Prompt
Every line from the one with "destruct (only_login fuel sv fd rb m m' bs false" through the end of the records below should be restated word for word, and nothing outside that span.

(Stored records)

(* ===== verification/ServerLogin.v ===== *)
(** * Logging in

    What a new connection gets for a login: a session found by its descriptor
    and its user, and a random key that only the holder of the private key of
    the login can read. *)

From S2P Require Import Prelude MemStuff Mysql Json Ssl SslSpec FastBuffer Queues Messages Protocol ProtocolSpec.
From S2P Require Import EventLoop Server ServerSpec ServerSession ServerLoop.

Section login.
  Context `{JsonSize} `{!JsonLaw} `{OpenSSLLaws} (hst : host).

(** ** The answer *)

Lemma ascii_plain s : forallb (fun b => b2z b <? 128) s = true -> ascii s.
Proof.
  intros Hs. apply List.Forall_forall. intros b Hb. rewrite forallb_forall in Hs.
  specialize (Hs b Hb). cbv beta in Hs. lia.
Qed.

(** The frame that carries the key is short, and its bytes can be encrypted. *)
Lemma login_res_frame t k ok :
  zlen t <= 80 -> ascii t ->
  let j := Msg_Login_res (LoginRes ok k) in
  zlen (frame_bytes t j) < 128 /\ ascii (frame_bytes t j).
Proof.
  intros Ht Ha j. set (pre := [brace_open] ++ toCmd (bytes "cmd") YY_JSON_LOGIN_RES ++ [comma; quote] ++
    bytes "obj" ++ [quote; colon; brace_open] ++ toCmd_b (bytes "bSucc") ok ++ [comma; quote] ++
    bytes "key" ++ [quote; colon; quote]).
  assert (E : json_text (frame t j) = pre ++ t ++ [quote; brace_close; brace_close]).
  { subst pre j. unfold frame, members_of. cbn [json_text map commas fst snd bTokenSucc _id].
    unfold toCmd, toCmd_b. by rewrite <- !app_assoc. }
  assert (El : 39 <= zlen pre <= 40) by (by destruct ok; vm_compute). pose proof (zlen_nonneg t).
  unfold frame_bytes. cbv zeta. rewrite E. set (n := zlen (pre ++ _) + 3).
  assert (En : zlen t + 45 <= n <= zlen t + 46).
  { subst n. rewrite !zlen_app. change (zlen [quote; brace_close; brace_close]) with 3. lia. }
  rewrite (wrapU_small 16) by lia. split.
  - rewrite !zlen_app. change (zlen (word_bytes n)) with 2. change (zlen [PRE_CHAR]) with 1.
    change (zlen [quote; brace_close; brace_close]) with 3. lia.
  - apply Forall_app. split; [by apply ascii_plain|]. apply Forall_app. split.
    + unfold word_bytes. apply List.Forall_cons; [|apply List.Forall_cons; [|apply List.Forall_nil]];
        rewrite b2z_z2b; Z.to_euclidean_division_equations; lia.
    + apply Forall_app. split; [by destruct ok; apply ascii_plain|].
      apply Forall_app. split; [done|by apply ascii_plain].
Qed.

(** Whoever has the private key reads the message [j] in the bytes [out]. *)
Definition opens_to (priv : RSA) (out : list byte) (j : YYJ) : Prop :=
  exists comp,
    ParseCmd (Some <$> out) (zlen out) 0 = Ok (YYMMSJSON_ERROR_SUCCESS, zlen out, Some (Comp_RSA comp)) /\
    forall stack rsa, zlen stack = kBytes -> _privateKey rsa = Some priv ->
      CompRSA_UnFormat stack comp rsa = Ok (true, Some j).

Lemma rsa_answer pub priv rsa key :
  key_pair pub priv -> _publicKey rsa = Some pub -> zlen key = 32 ->
  exists comp out,
    CompRSA_Format new_CompRSA (Some (Msg_Login_res (LoginRes true key))) rsa = Ok (true, comp) /\
    FormatCmd (Some (Comp_RSA comp)) [] = Ok (true, out) /\ 0 < zlen out < 2 ^ 16 /\
    opens_to priv out (Msg_Login_res (LoginRes true key)).
Proof.
  intros Hk Hpub Hkey. set (j := Msg_Login_res (LoginRes true key)).
  destruct (base64_roundtrip key) as (t & Et & Ht & Hl & Ed); [lia|].
  assert (Hj : sendable j) by (cbn; lia). assert (Hkt : key_text j t) by done.
  assert (Htl : zlen t <= 80) by (rewrite Hkey in Hl; by eapply Z.le_trans; [exact Hl|]).
  destruct (login_res_frame t key true Htl (proj2 Ht)) as [Hf Ha]. fold j in Hf, Ha.
  pose proof (fun stack rsa' => rsa_envelope j t stack new_CompRSA rsa rsa' pub priv Hj Hkt ltac:(lia) Ha Hk Hpub)
    as Henv.
  destruct (Henv (replicate (Z.to_nat kBytes) x00) (Rsa None (Some priv))) as (comp & Ec & Hs & Hv & Hcl & _);
    [done|done|].
  destruct comp as [version s]. cbn [CompRSA_version CompRSA_serString new_CompRSA] in Hv, Hs, Hcl. subst version.
  assert (Hc : sendable (Comp_RSA (CompRSA 0 s))) by (split; [cbn; lia|done]).
  assert (Hck : key_text (Comp_RSA (CompRSA 0 s)) []) by done.
  assert (Hn : zlen (frame_bytes [] (Comp_RSA (CompRSA 0 s))) = zlen s + 44)
    by (apply envelope_frame_len; by left).
  assert (Hsl : zlen s <= 1000).
  { eapply Z.le_trans; [exact Hcl|]. eapply Z.le_trans; [apply (base64_max_mono _ 257)|by vm_compute].
    pose proof (zlen_nonneg (frame_bytes t j)). lia. }
  pose proof (zlen_nonneg s). exists (CompRSA 0 s), (frame_bytes [] (Comp_RSA (CompRSA 0 s))).
  split; [done|]. split; [exact (FormatCmd_spec _ [] [] Hc Hck)|]. split; [lia|].
  exists (CompRSA 0 s). split.
  - pose proof (ParseCmd_frame _ [] [] [] 0 Hc Hck ltac:(lia) ltac:(lia)) as E. by rewrite !app_nil_r in E.
  - intros stack rsa' Hst Hpriv. destruct (Henv stack rsa' Hpriv Hst) as (comp' & Ec' & _ & _ & _ & Eu).
    assert (comp' = CompRSA 0 s) as -> by congruence. exact Eu.
Qed.

(** ** The branch *)

Lemma SetRSAKey_pub rsa key pub :
  key <> [] -> RSAStringToPubKey key = Some pub -> _publicKey (SetRSAKey rsa key []) = Some pub.
Proof. intros Hk E. unfold SetRSAKey. destruct key; [done|]. cbn [is_empty]. by rewrite E. Qed.

Lemma LoginCmd_answers sv fd l i pub priv key :
  sv_items sv !! l = Some i -> _publicKey (i_rsa i) = Some pub -> key_pair pub priv ->
  RAND_bytes hst (sv_rands sv) = key -> zlen key = 32 ->
  read_result plenty (white_list_query (i_uid i)) (white_list hst (length (sv_queries sv))) = Ok tt ->
  exists out, opens_to priv out (Msg_Login_res (LoginRes true key)) /\ 0 < zlen out < 2 ^ 16 /\
    LoginCmd hst sv fd l true = Ok (post
      (put_item (snd (GenAESKey hst (query sv (white_list_query (i_uid i))))) l
         (set_aes i (AESSetKey (i_aes i) (Some key)))) fd out).
Proof.
  intros E Hpub Hk Er Hkey Hw. destruct (rsa_answer pub priv (i_rsa i) key Hk Hpub Hkey) as (comp & out & Ec & Ef & Ho & Hop).
  exists out. split; [done|]. split; [done|]. unfold LoginCmd, item. rewrite E. cbn [of_option mbind result_bind].
  unfold CheckWhiteList. cbn [negb]. rewrite Hw. cbn [mbind result_bind negb]. unfold GenAESKey. cbn [query set_outside sv_rands snd]. rewrite Er, Ec.
  cbn [mbind result_bind]. unfold sendCmd. rewrite Ef. cbn [mbind result_bind negb orb].
  rewrite (proj2 (Z.eqb_neq (zlen out) 0)) by lia.
  destruct (put_spec new_fastbuffer [] out new_holds) as (fb & -> & Hfb & _); [change (zlen []) with 0; lia|].
  cbn [mbind result_bind]. rewrite (contents_holds _ _ Hfb). reflexivity.
Qed.

(** Without the data base the connection is refused and closed. *)
Lemma LoginCmd_refuses sv fd l i :
  sv_items sv !! l = Some i ->
  exists out, LoginCmd hst sv fd l false = Ok (post (post sv fd out) fd []) /\
    ParseCmd (Some <$> out) (zlen out) 0 =
      Ok (YYMMSJSON_ERROR_SUCCESS, zlen out, Some (Msg_Login_res (LoginRes false []))) /\ 0 < zlen out < 2 ^ 16.
Proof.
  intros E. set (j := Msg_Login_res (LoginRes false [])).
  destruct (base64_roundtrip []) as (t & Et & Ht & Hl & Ed); [done|].
  assert (Hj : sendable j) by done. assert (Hkt : key_text j t) by done.
  assert (Htl : zlen t <= 80) by (by eapply Z.le_trans; [exact Hl|]).
  destruct (login_res_frame t [] false Htl (proj2 Ht)) as [Hf _]. fold j in Hf.
  exists (frame_bytes t j). split.
  - unfold LoginCmd, item. rewrite E. cbn [of_option mbind result_bind CheckWhiteList negb].
    unfold sendCmd. fold j. rewrite (FormatCmd_spec j t [] Hj Hkt). cbn [mbind result_bind negb orb app].
    rewrite (proj2 (Z.eqb_neq _ 0)) by (unfold frame_bytes; cbv zeta; len_lia).
    destruct (put_spec new_fastbuffer [] (frame_bytes t j) new_holds) as (fb & -> & Hfb & _);
      [change (zlen []) with 0; lia|].
    cbn [mbind result_bind]. rewrite (contents_holds _ _ Hfb). reflexivity.
  - pose proof (ParseCmd_frame j t [] [] 0 Hj Hkt ltac:(lia) ltac:(lia)) as Ep. rewrite !app_nil_r in Ep.
    split; [done|]. split; [unfold frame_bytes; cbv zeta; len_lia|lia].
Qed.

(** The session [i] of a connection that has just logged in. *)
Definition logged_in (sv : MmsServer) (fd : Z) (l : nat) (m : YYJson_Login) (i : Item_data) : Prop :=
  session sv fd = Some l /\ get_state (sv_userData sv) (Login_yyID m) = Some l /\
  sv_items sv !! l = Some i /\ i_fd i = fd /\ i_yyID i = Login_yyID m /\ i_token i = Login_token m /\
  i_rsaStr i = Login_rsakey m /\ i_shellClient_fd i = 0 /\
  exists fb, i_readbuffer i = Some fb /\ holds fb [].

(** The branch up to [LoginCmd]: the session that it works on. *)
Definition new_session (sv : MmsServer) (fd : Z) (rb : fastbuffer) (m : YYJson_Login) : Item_data :=
  set_login (set_fd new_Item_data fd (Some rb)) m (SetRSAKey new_YYRSA (Login_rsakey m) [])
    (GetTickCount hst (sv_ticks sv)).

Definition with_session (sv : MmsServer) (fd : Z) (rb : fastbuffer) (m : YYJson_Login) : MmsServer :=
  put_item (snd (tick hst (opened sv fd rb (Login_yyID m)))) (sv_next sv) (new_session sv fd rb m).

Lemma with_session_item sv fd rb m :
  sv_items (with_session sv fd rb m) !! sv_next sv = Some (new_session sv fd rb m).
Proof. cbn. by rewrite lookup_insert_eq. Qed.

Lemma with_session_found sv fd rb m :
  session (with_session sv fd rb m) fd = Some (sv_next sv) /\
  get_state (sv_userData (with_session sv fd rb m)) (Login_yyID m) = Some (sv_next sv).
Proof. unfold session. cbn. by rewrite !get_add_same. Qed.

Lemma login_branch_new sv fd rb m mysql :
  login_branch hst sv (outside rb) fd m mysql =
    (sv' ← LoginCmd hst (with_session sv fd rb m) fd (sv_next sv) mysql;
     Ok (sv', Vars None (Some (sv_next sv)) true)).
Proof.
  rewrite login_branch_out. unfold login_branch, item. cbn [v_state].
  rewrite opened_item. reflexivity.
Qed.

Lemma first_frame_of j t :
  sendable j -> key_text j t -> zlen (frame_bytes t j) < 2 ^ 16 ->
  first_frame (frame_bytes t j) = Ok (YYMMSJSON_ERROR_SUCCESS, zlen (frame_bytes t j), Some (clipped j)).
Proof.
  intros Hj Ht Hl. pose proof (ParseCmd_frame j t [] [] 0 Hj Ht Hl ltac:(lia)) as E.
  by rewrite !app_nil_r in E.
Qed.

(** The last frame of the buffer ends the loop. *)
Lemma last_frame sv l i rb bs (again : MmsServer -> frame_vars -> result MmsServer) :
  sv_items sv !! l = Some i -> i_readbuffer i = Some rb -> holds rb bs ->
  let v := Vars None (Some l) true in
  exists fb, holds fb [] /\
    ('(sv, v) ← (buf ← get_buf sv v; buf ← drop_front buf (zlen bs); set_buf sv v buf);
     buf ← get_buf sv v; if 0 <? fb_size buf then again sv v else Ok sv) =
      Ok (put_item sv l (set_readbuffer i (Some fb))).
Proof.
  intros Ei Eb Hb v. destruct (drop_front_spec rb bs (zlen bs) Hb (zlen_nonneg bs)) as (fb & Ed & Hfb & _).
  rewrite to_nat_zlen, drop_all in Hfb. exists fb. split; [done|].
  assert (Eg : get_buf sv v = Ok rb) by (unfold get_buf, item; cbn; by rewrite Ei; cbn; rewrite Eb).
  rewrite Eg. cbn [mbind result_bind]. rewrite Ed. cbn [mbind result_bind].
  assert (Es : set_buf sv v fb = Ok (put_item sv l (set_readbuffer i (Some fb)), v))
    by (unfold set_buf, item; cbn; by rewrite Ei).
  rewrite Es. cbn [mbind result_bind]. set (sv' := put_item _ _ _).
  assert (Eg' : get_buf sv' v = Ok fb) by (unfold get_buf, item; cbn; by rewrite lookup_insert_eq).
  rewrite Eg'. cbn [mbind result_bind]. by rewrite (proj1 Hfb).
Qed.

(** A login as the first and only frame of a new connection, up to what
    [LoginCmd] does. *)
Lemma only_login fuel sv fd rb m m' bs mysql sv1 i :
  sendable (Msg_Login m) -> clipped (Msg_Login m) = Msg_Login m' ->
  FormatCmd (Some (Msg_Login m)) [] = Ok (true, bs) -> zlen bs < 2 ^ 16 ->
  holds rb bs -> 0 < fd -> session sv fd = None -> (0 < fuel)%nat ->
  LoginCmd hst (with_session sv fd rb m') fd (sv_next sv) mysql = Ok sv1 ->
  sv_items sv1 !! sv_next sv = Some i -> i_readbuffer i = Some rb ->
  exists fb, holds fb [] /\
    JsonProcess hst fuel sv fd rb mysql = Ok (put_item sv1 (sv_next sv) (set_readbuffer i (Some fb))).
Proof.
  intros Hj Hm Hf Hl Hb Hfd Es Hfuel El Ei Eb. destruct (key_text_exists _ Hj) as [t Ht].
  rewrite (FormatCmd_spec _ t [] Hj Ht) in Hf. injection Hf as <-. cbn [app] in *.
  set (bs := frame_bytes t (Msg_Login m)) in *.
  destruct (last_frame sv1 (sv_next sv) i rb bs (fun sv v => json_loop hst (pred fuel) sv v fd mysql) Ei Eb Hb)
    as (fb & Hfb & E). exists fb. split; [done|]. rewrite <- E.
  unfold JsonProcess. rewrite (proj2 (Z.leb_gt _ _)) by lia. fold (session sv fd). rewrite Es.
  destruct fuel as [|fuel]; [lia|]. cbn [json_loop pred].
  unfold json_turn. cbn [get_buf outside v_in_item v_readbuffer v_state of_option mbind result_bind].
  rewrite (parse_block rb bs Hb) by lia. rewrite (first_frame_of _ t Hj Ht Hl : first_frame bs = _), Hm.
  cbn [mbind result_bind]. change (Vars (Some rb) None false) with (outside rb).
  by rewrite login_branch_new, El.
Qed.

(** The whole of it, with the data base or without. *)
Definition login_reply (sv sv' : MmsServer) (fd : Z) (mysql : bool) (priv : RSA) (key out : list byte) (i : Item_data) : Prop :=
  if mysql then
    sv_posts sv' = sv_posts sv ++ [(fd, out)] /\ i_aes i = AESSetKey new_YYAES (Some key) /\
    opens_to priv out (Msg_Login_res (LoginRes true key))
  else
    sv_posts sv' = sv_posts sv ++ [(fd, out); (fd, [])] /\ i_aes i = new_YYAES /\
    ParseCmd (Some <$> out) (zlen out) 0 =
      Ok (YYMMSJSON_ERROR_SUCCESS, zlen out, Some (Msg_Login_res (LoginRes false []))).

Lemma login_answered fuel sv fd rb m bs key pub priv mysql :
  sendable (Msg_Login m) -> FormatCmd (Some (Msg_Login m)) [] = Ok (true, bs) -> zlen bs < 2 ^ 16 ->
  holds rb bs -> 0 < fd -> session sv fd = None -> (0 < fuel)%nat ->
  RSAStringToPubKey (Login_rsakey m) = Some pub -> Login_rsakey m <> [] -> key_pair pub priv ->
  RAND_bytes hst (sv_rands sv) = key -> zlen key = 32 ->
  read_result plenty (white_list_query 0) (white_list hst (length (sv_queries sv))) = Ok tt ->
  exists sv' out i, JsonProcess hst fuel sv fd rb mysql = Ok sv' /\
    logged_in sv' fd (sv_next sv) (Login (clip (Login_yyID m)) (Login_token m) (Login_rsakey m)) i /\
    0 < zlen out < 2 ^ 16 /\ login_reply sv sv' fd mysql priv key out i.
Proof.
  intros Hj Hf Hl Hb Hfd Es Hfuel Hpub Hne Hk Er Hkey Hw.
  set (m' := Login (clip (Login_yyID m)) (Login_token m) (Login_rsakey m)).
  set (sv0 := with_session sv fd rb m'). set (i0 := new_session sv fd rb m').
  pose proof (with_session_item sv fd rb m') as E0. pose proof (with_session_found sv fd rb m') as [Ef Eu].
  assert (Hrsa : _publicKey (i_rsa i0) = Some pub) by by apply SetRSAKey_pub.
  destruct mysql.
  - destruct (LoginCmd_answers sv0 fd (sv_next sv) i0 pub priv key E0 Hrsa Hk Er Hkey Hw) as (out & Ho & Hout & El).
    set (i1 := set_aes i0 (AESSetKey (i_aes i0) (Some key))) in El. set (sv1 := post _ fd out) in El.
    assert (E1 : sv_items sv1 !! sv_next sv = Some i1) by (cbn; by rewrite lookup_insert_eq).
    destruct (only_login fuel sv fd rb m m' bs true sv1 i1 Hj eq_refl Hf Hl Hb Hfd Es Hfuel El E1 eq_refl)
      as (fb & Hfb & ->).
    eexists _, out, (set_readbuffer i1 (Some fb)). split; [done|]. split; [|split; [done|by split_and!]].
    split; [done|]. split; [done|]. split; [cbn; by rewrite lookup_insert_eq|].
    repeat (split; [done|]). by exists fb.
  - destruct (LoginCmd_refuses sv0 fd (sv_next sv) i0 E0) as (out & El & Ep & Hout).
    destruct (only_login fuel sv fd rb m m' bs false _ i0 Hj eq_refl Hf Hl Hb Hfd Es Hfuel El E0 eq_refl)
      as (fb & Hfb & ->).
    eexists _, out, (set_readbuffer i0 (Some fb)). split; [done|].
    split; [|split; [done|split; [cbn; by rewrite <- app_assoc|by split]]].
    split; [done|]. split; [done|]. split; [cbn; by rewrite lookup_insert_eq|].
    repeat (split; [done|]). by exists fb.
Qed.

End login.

Response box
    destruct (only_login fuel sv fd rb m m' bs false _ i0 Hj eq_refl Hf Hl Hb Hfd Es Hfuel El E0 eq_refl)
      as (fb & Hfb & ->).
    eexists _, out, (set_readbuffer i0 (Some fb)). split; [done|].
    split; [|split; [done|split; [cbn; by rewrite <- app_assoc|by split]]].
    split; [done|]. split; [done|]. split; [cbn; by rewrite lookup_insert_eq|].
    repeat (split; [done|]). by exists fb.
Qed.

End login.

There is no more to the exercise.